Is It Time For Us To Stop Living Dangerously At Car Meets?
How many online videos do you think there are of burnouts, powerslides and other minor stunts your tyres wouldn’t thank you for? It’s a ridiculous amount, and those are just the ones that get filmed and uploaded.
But while everyone is happy to give an opinion on individual successes and failures, and there are a lot of those, it’s time we had the discussion about whether the car community needs to clamp down on it for all of our sakes.
Picture the scene: it’s a car meet, maybe just with some friends or maybe with a ton of strangers packed into the area like sardines in a can. The temptation to be a bit naughty is strong, and anyone who says they don’t hear a little voice in the back of their mind telling them to do something crowd-pleasing is blatantly either lying or not human.

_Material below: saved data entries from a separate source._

(** * Traffic-light detector node (ros/src/tl_detector/tl_detector.py)

    A shallow embedding of the [TLDetector] class: the message handlers
    [pose_cb], [waypoints_cb], [traffic_cb] and [image_cb], the helpers
    [get_closest_waypoint], [get_light_state] and [process_traffic_lights],
    and the debounce logic at the end of [image_cb].

    Modelling conventions.
    - Python floats (coordinates, clock readings) are the values of an
      interface [PyFloat] whose operations are the ones the source applies,
      in the order it applies them: [+], [-], [*], [abs], [<], [** 2] and
      [** 0.5], and the double a numeric literal denotes.  The two powers
      may raise (a square that overflows raises OverflowError).  Nothing is
      assumed about rounding; a theorem that needs a law of the order says
      so.  [doubles] is the instance on binary64 floats, on which the
      concrete runs are evaluated.
    - Python ints are [Z]; [None] is the [None] of an [option].
    - A handler mutates [self], may publish on /traffic_waypoint, may call
      the classifier and may raise: it is a function from the object to an
      outcome, the mutated object and the list of effects it performed.  A
      raised exception keeps the mutations done before it.
    - What lives outside the file (the classifier, the heading computed by
      the tf library, the numeric ids of [TrafficLight.RED] and
      [TrafficLight.UNKNOWN]) is a parameter. *)

From Stdlib Require Import ZArith QArith List Bool Lia.
From Stdlib Require PrimFloat Uint63 FloatOps FloatAxioms SpecFloat.
Import ListNotations.

Open Scope Z_scope.

(** ** Outcomes and exceptions *)

Inductive exn : Set :=
| TypeError            (* unpacking [None] into two names *)
| AttributeError       (* attribute access on [None] or on a missing attribute *)
| UnboundLocalError    (* a local read before any assignment *)
| OverflowError        (* a float power whose result is out of range *)
| ClassifierFault      (* anything raised by the bridge or the classifier *)
| SerializationError.  (* publishing an [Int32] whose data is [None] *)

Inductive res (A : Type) : Type :=
| Ok (a : A)
| Raise (e : exn).
Arguments Ok {A} a.
Arguments Raise {A} e.

(** ** Python floats *)

Record PyFloat : Type := mkPyFloat {
  float : Type;
  flit : Q -> float;                 (* the double a numeric literal denotes *)
  fadd : float -> float -> float;    (* a + b *)
  fsub : float -> float -> float;    (* a - b *)
  fmul : float -> float -> float;    (* a * b *)
  fabs : float -> float;             (* abs(a) *)
  flt : float -> float -> bool;      (* a < b, also written b > a *)
  fpow2 : float -> res float;        (* a ** 2 *)
  fpow_half : float -> res float     (* a ** 0.5 *)
}.

(** *** Binary64 floats

    Sums, differences, products, absolute values and comparisons are the
    IEEE operations.  A literal is the quotient of its numerator and
    denominator (both below 2^53 in every literal used), which rounds once,
    as parsing does.  The two powers are
    taken correctly rounded: the square is the rounded product, and raises
    OverflowError when a finite operand gives an infinite result, as
    [float.__pow__] does; the power [0.5] is the rounded square root.  The
    concrete runs use coordinates whose squares and roots are exact. *)

Definition Z_to_double (z : Z) : PrimFloat.float :=
  match z with
  | Z0 => PrimFloat.zero
  | Zpos p => PrimFloat.of_uint63 (Uint63.of_Z (Zpos p))
  | Zneg p => PrimFloat.opp (PrimFloat.of_uint63 (Uint63.of_Z (Zpos p)))
  end.
(** ** Maps in insertion order *)

Lemma Map_get_set {V : Type} (k k' : Z) (v : V) (m : JsMap V) :
  Map_get k (Map_set k' v m) = if k' =? k then Some v else Map_get k m.
Proof.
  induction m as [|[k0 v0] m IH]; simpl.
  - reflexivity.
  - destruct (k0 =? k') eqn:E0; simpl.
    + apply Z.eqb_eq in E0. subst k0. destruct (k' =? k); reflexivity.
    + rewrite IH. destruct (k0 =? k) eqn:E1; [|reflexivity].
      apply Z.eqb_eq in E1. subst k0. now rewrite Z.eqb_sym, E0.
Qed.

Lemma Map_get_set_eq {V : Type} (k : Z) (v : V) (m : JsMap V) :
  Map_get k (Map_set k v m) = Some v.
Proof. now rewrite Map_get_set, Z.eqb_refl. Qed.

Lemma Map_get_set_ne {V : Type} (k k' : Z) (v : V) (m : JsMap V) :
  k' <> k -> Map_get k (Map_set k' v m) = Map_get k m.
Proof. intros H. rewrite Map_get_set. now apply Z.eqb_neq in H as ->. Qed.

(** ** Section-start markers *)

Lemma mark_surah_start_starts (map : JsMap Z) (verse : VerseWithWords.t) (line : Z) :
  starts_on verse line ->
  mark_surah_start map verse = Map_set line (VerseWithWords.chapter_id verse) map.
Proof.
  intros [Hn (fw & rest & Hw & Hl)]. unfold mark_surah_start.
  rewrite Hn, Hw, <- Hl. reflexivity.
Qed.

Lemma mark_surah_start_cases (map : JsMap Z) (verse : VerseWithWords.t) :
  mark_surah_start map verse = map
  \/ exists line, starts_on verse line
       /\ mark_surah_start map verse
          = Map_set line (VerseWithWords.chapter_id verse) map.
Proof.
  unfold mark_surah_start, starts_on.
  destruct (VerseWithWords.verse_number verse =? 1) eqn:En; simpl; [|now left].
  apply Z.eqb_eq in En.
  destruct (VerseWithWords.words verse) as [|fw rest] eqn:Ew; simpl; [now left|].
  right. exists (Word.line_number fw). split; [|reflexivity].
  split; [exact En|]. now exists fw, rest.
Qed.

(** A marker of the result was in the map at the start or comes from a
    verse that starts its section on that line. *)
Lemma markers_come_from_starts (verses : list VerseWithWords.t) (map : JsMap Z) (line c : Z) :
  Map_get line (foldl mark_surah_start map verses) = Some c ->
  Map_get line map = Some c
  \/ exists verse, In verse verses /\ starts_on verse line
                   /\ VerseWithWords.chapter_id verse = c.
Proof.
  revert map. induction verses as [|v verses IH]; intros map H; simpl in *.
  - now left.
  - destruct (IH _ H) as [Hm | (u & Hin & Hs & Hc)].
    + destruct (mark_surah_start_cases map v) as [E | (l & Hs & E)]; rewrite E in Hm.
      * now left.
      * rewrite Map_get_set in Hm. destruct (l =? line) eqn:El.
        -- apply Z.eqb_eq in El. subst l. inversion Hm; subst.
           right. exists v. auto.
        -- now left.
    + right. exists u. auto.
Qed.

(** A marker stays as long as no later verse starts a section on its
    line. *)
Lemma marker_kept (verses : list VerseWithWords.t) (map : JsMap Z) (line c : Z) :
  Map_get line map = Some c ->
  (forall u, In u verses -> ~ starts_on u line) ->
  Map_get line (foldl mark_surah_start map verses) = Some c.
Proof.
  revert map. induction verses as [|v verses IH]; intros map Hm Hno; simpl.
  - exact Hm.
  - apply IH; [|intros u Hu; apply Hno; now right].
    destruct (mark_surah_start_cases map v) as [E | (l & Hs & E)]; rewrite E.
    + exact Hm.
    + rewrite Map_get_set_ne; [exact Hm|].
      intros ->. apply (Hno v); [now left | exact Hs].
Qed.

(** C4 (amended): let [verse] be the one item of the page with position 1
    in its section, with a first word on line [line], and let no later item
    start a section on that same line.  Then [buildSurahStartLines] maps
    [line] to that section, and maps no other line to it. *)
Theorem buildSurahStartLines_marks_first_word
    (before after : list VerseWithWords.t) (verse : VerseWithWords.t) (line : Z) :
  starts_on verse line ->
  (forall u, In u (before ++ after) ->
     VerseWithWords.verse_number u = 1 ->
     VerseWithWords.chapter_id u <> VerseWithWords.chapter_id verse) ->
  (forall u, In u after -> ~ starts_on u line) ->
  let markers := buildSurahStartLines (before ++ verse :: after) in
  Map_get line markers = Some (VerseWithWords.chapter_id verse)
  /\ forall other,
       Map_get other markers = Some (VerseWithWords.chapter_id verse) ->
       other = line.
Proof.
  intros Hs Huniq Hlater markers. subst markers. unfold buildSurahStartLines. split.
  - rewrite foldl_app. simpl. apply marker_kept; [|exact Hlater].
    rewrite (mark_surah_start_starts _ _ _ Hs). apply Map_get_set_eq.
  - intros other Hget.
    apply markers_come_from_starts in Hget as [Hnil | (u & Hin & Hu & Hc)].
    + discriminate Hnil.
    + apply in_app_or in Hin as [Hin | [-> | Hin]].
      * exfalso. apply (Huniq u); [apply in_or_app; now left | apply Hu | exact Hc].
      * destruct Hs as [_ (fw & r & Hw & Hl)], Hu as [_ (fw' & r' & Hw' & Hl')].
        rewrite Hw in Hw'. inversion Hw'; subst. reflexivity.
      * exfalso. apply (Huniq u); [apply in_or_app; now right | apply Hu | exact Hc].
Qed.

(** ** The invocation-phrase banner *)

Lemma count_banners_app (a b : list Node) :
  count_banners (a ++ b) = (count_banners a + count_banners b)%nat.
Proof. unfold count_banners. now rewrite List.filter_app, length_app. Qed.

Lemma render_line_count (lineMap : JsMap (list Word.t)) (chapters : JsMap Chapter.t)
    (marks : JsMap Z) (lineNum : Z) :
  count_banners (render_line lineMap chapters marks lineNum)
  = if banner_line chapters marks lineNum then 1%nat else 0%nat.
Proof.
  unfold render_line, banner_line.
  destruct (Map_get lineNum marks) as [c|]; [|reflexivity].
  destruct (Map_get c chapters) as [ch|]; [|reflexivity].
  destruct (negb (c =? 9) && negb (c =? 1)); reflexivity.
Qed.

Lemma render_lines_count (lineMap : JsMap (list Word.t)) (chapters : JsMap Chapter.t)
    (marks : JsMap Z) (lineNumbers : list Z) :
  count_banners (concat (map (render_line lineMap chapters marks) lineNumbers))
  = length (List.filter (banner_line chapters marks) lineNumbers).
Proof.
  induction lineNumbers as [|l ls IH]; [reflexivity|].
  simpl. rewrite count_banners_app, render_line_count, IH.
  destruct (banner_line chapters marks l); reflexivity.
Qed.

(** C5 (amended): in the plan of a page the banners are those of the lines
    of the line map that carry a marker for a section other than 1 and 9
    with metadata in the lookup, one per such line; there the banner comes
    immediately after that section's header and before the line; a line
    whose marker is for section 1 or 9 gets none. *)
Theorem renderMushafPage_banner
    (page : Z) (lineMap : JsMap (list Word.t)) (chapters : JsMap Chapter.t)
    (marks : JsMap Z) :
  let plan := page_plan page lineMap chapters marks in
  let lineNumbers := sort_numeric (Map_keys lineMap) in
  let line := render_line lineMap chapters marks in
  count_banners plan = length (List.filter (banner_line chapters marks) lineNumbers)
  /\ (forall lineNum c,
        Map_get lineNum marks = Some c -> c = 1 \/ c = 9 ->
        banner_line chapters marks lineNum = false
        /\ count_banners (line lineNum) = 0%nat)
  /\ (forall before lineNum after c chapter,
        lineNumbers = before ++ lineNum :: after ->
        Map_get lineNum marks = Some c -> c <> 1 -> c <> 9 ->
        Map_get c chapters = Some chapter ->
        banner_line chapters marks lineNum = true
        /\ count_banners (line lineNum) = 1%nat
        /\ plan = concat (map line before)
                  ++ [surah_header chapter; bismillah_banner;
                      line_block (default [] (Map_get lineNum lineMap))]
                  ++ concat (map line after) ++ [page_footer page chapters]).
Proof.
  cbn zeta. split; [|split].
  - unfold page_plan. rewrite count_banners_app, render_lines_count.
    apply Nat.add_0_r.
  - intros lineNum c Hm Hc.
    assert (Hb : banner_line chapters marks lineNum = false).
    { unfold banner_line. rewrite Hm.
      destruct (Map_get c chapters); [|reflexivity].
      destruct Hc; subst; reflexivity. }
    split; [exact Hb|]. now rewrite render_line_count, Hb.
  - intros before lineNum after c chapter Hsplit Hm H1 H9 Hch.
    assert (Hb : banner_line chapters marks lineNum = true).
    { unfold banner_line. rewrite Hm, Hch.
      apply Z.eqb_neq in H1, H9. now rewrite H1, H9. }
    split; [exact Hb|]. split; [now rewrite render_line_count, Hb|].
    unfold page_plan. rewrite Hsplit, map_app, concat_app. simpl.
    unfold render_line at 2. rewrite Hm, Hch.
    apply Z.eqb_neq in H1, H9. rewrite H1, H9. simpl.
    now rewrite <- !app_assoc.
Qed.
(** * ballTracer: colour tracking pipeline of [main.py]

    A shallow embedding of [get_min_contour_area], [process_frame],
    [draw_contours] and the loop of [main], and the properties the
    specification states about them.

    Conventions of the embedding.
    - Python [int] is [Z].  A Python [float] is a rational number, in [Q].
      The measures the library returns and the quotients of line 70 are
      taken as exact rationals, and [int()] is truncation toward zero.  The
      division of line 40 is the one place whose rounding a statement is
      about: [get_min_contour_area_float] is that division in binary64
      (round to nearest, ties to even, [OverflowError] beyond the range),
      [get_min_contour_area] is the exact quotient it rounds, and the
      pipeline is stated with the exact threshold.
    - The OpenCV, imutils and numpy calls are library code: they are the
      operations of the class [Cv2], and every theorem holds for every
      implementation of them.  [Sketch] is one small implementation, used to
      run the functions on concrete inputs.
    - A Python exception is the [Raise] outcome.  The frame is one mutable
      buffer: the loop of [draw_contours] runs in a state monad whose state
      holds that buffer and the records handed to the logger, so that what
      has been drawn before an exception stays drawn. *)

From Stdlib Require Import ZArith QArith Qabs Lia List Ascii DecimalString DecimalZ.
From stdpp Require Import base option list strings gmap.

Local Open Scope string_scope.
Local Open Scope Z_scope.

(** ** Numbers *)

Module PyNum.

(** [int(x)] on a float: the integer part, rounding toward zero. *)
Definition py_int (x : Q) : Z := Z.quot (Qnum x) (Z.pos (Qden x)).

(** [a < b] on floats, as a boolean. *)
Definition Qltb (a b : Q) : bool := (Qnum a * QDen b <? Qnum b * QDen a)%Z.

(** [a > b] is [b < a]. *)
Definition Qgtb (a b : Q) : bool := Qltb b a.

(** [str(n)] of an integer. *)
Definition py_str_int (n : Z) : string := NilEmpty.string_of_int (Z.to_int n).

(** [str((x, y))] of a pair of integers. *)
Definition py_str_pair (p : Z * Z) : string :=
  "(" ++ py_str_int (fst p) ++ ", " ++ py_str_int (snd p) ++ ")".

End PyNum.
Export PyNum.

(** ** Exceptions *)

Inductive exn : Type :=
| KeyError (key : string)
| ZeroDivisionError
| OverflowError.

Inductive outcome (A : Type) : Type :=
| Ok (a : A)
| Raise (e : exn).
Arguments Ok {A} a.
Arguments Raise {A} e.

#[export] Instance outcome_ret : MRet outcome := fun _ a => Ok a.
#[export] Instance outcome_bind : MBind outcome := fun _ _ f m =>
  match m with
  | Ok a => f a
  | Raise e => Raise e
  end.

(** [a / b] on floats. *)
Definition py_truediv (a b : Q) : outcome Q :=
  if Qeq_bool b 0 then Raise ZeroDivisionError else Ok (a / b)%Q.

(** ** Binary64

    A finite binary64 number is [m * 2 ^ (k - 1074)] with [|m| < 2 ^ 53] and
    [0 <= k <= 2045]: a whole number of [units] of [2 ^ -1074], the smallest
    positive float. *)

Definition units : positive := (2 ^ 1074)%positive.

(** The integer nearest to [N / D], the even one when two are as near. *)
Definition round_half_even (N D : Z) : Z :=
  let q := N / D in
  let r := N mod D in
  if 2 * r <? D then q
  else if D <? 2 * r then q + 1
  else if Z.even q then q else q + 1.

(** The exponent, counted from [-1074], of the floats around [Q0] units:
    53 bits below the leading bit of [Q0], and never below 0. *)
Definition binade (Q0 : Z) : Z := Z.max (Z.log2 Q0 - 52) 0.

(** [U / d] units rounded to a float, in units. *)
Definition round_units (U d : Z) : Z :=
  let e := binade (U / d) in
  round_half_even U (d * 2 ^ e) * 2 ^ e.

(** [a / b] on integers: the float nearest to the quotient. *)
Definition py_int_truediv (a b : Z) : outcome Q :=
  if b =? 0 then Raise ZeroDivisionError
  else
    let R := round_units (Z.abs a * Z.pos units) (Z.abs b) in
    if 2 ^ 2098 <=? R then Raise OverflowError
    else Ok (Qmake (Z.sgn a * Z.sgn b * R) units).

This is why you get people pulling slides away from meets, or giving birth to a few new clouds at the expense of a pair of tyres. When you know you shouldn’t really be doing it, it adds to the thrill in a way that nothing within the law can match. It’s a fundamental problem with this discussion, to be honest, because whatever you do with the law, people will still want to break it because that’s where the excitement and rebellion is.
But as anyone who likes a lungful of fresh tyre smoke may want to know, that stuff ain’t healthy. Some of the chemicals in that air make the trans-fats in a Big Mac look like a weekend at a vegan spa retreat. Then there’s the obvious risk to bystanders. Get your powerslide wrong and you could end up killing someone, or at the very least wrecking your pride and joy before ending up as just another loser in a YouTube crash. No one mention Mustangs…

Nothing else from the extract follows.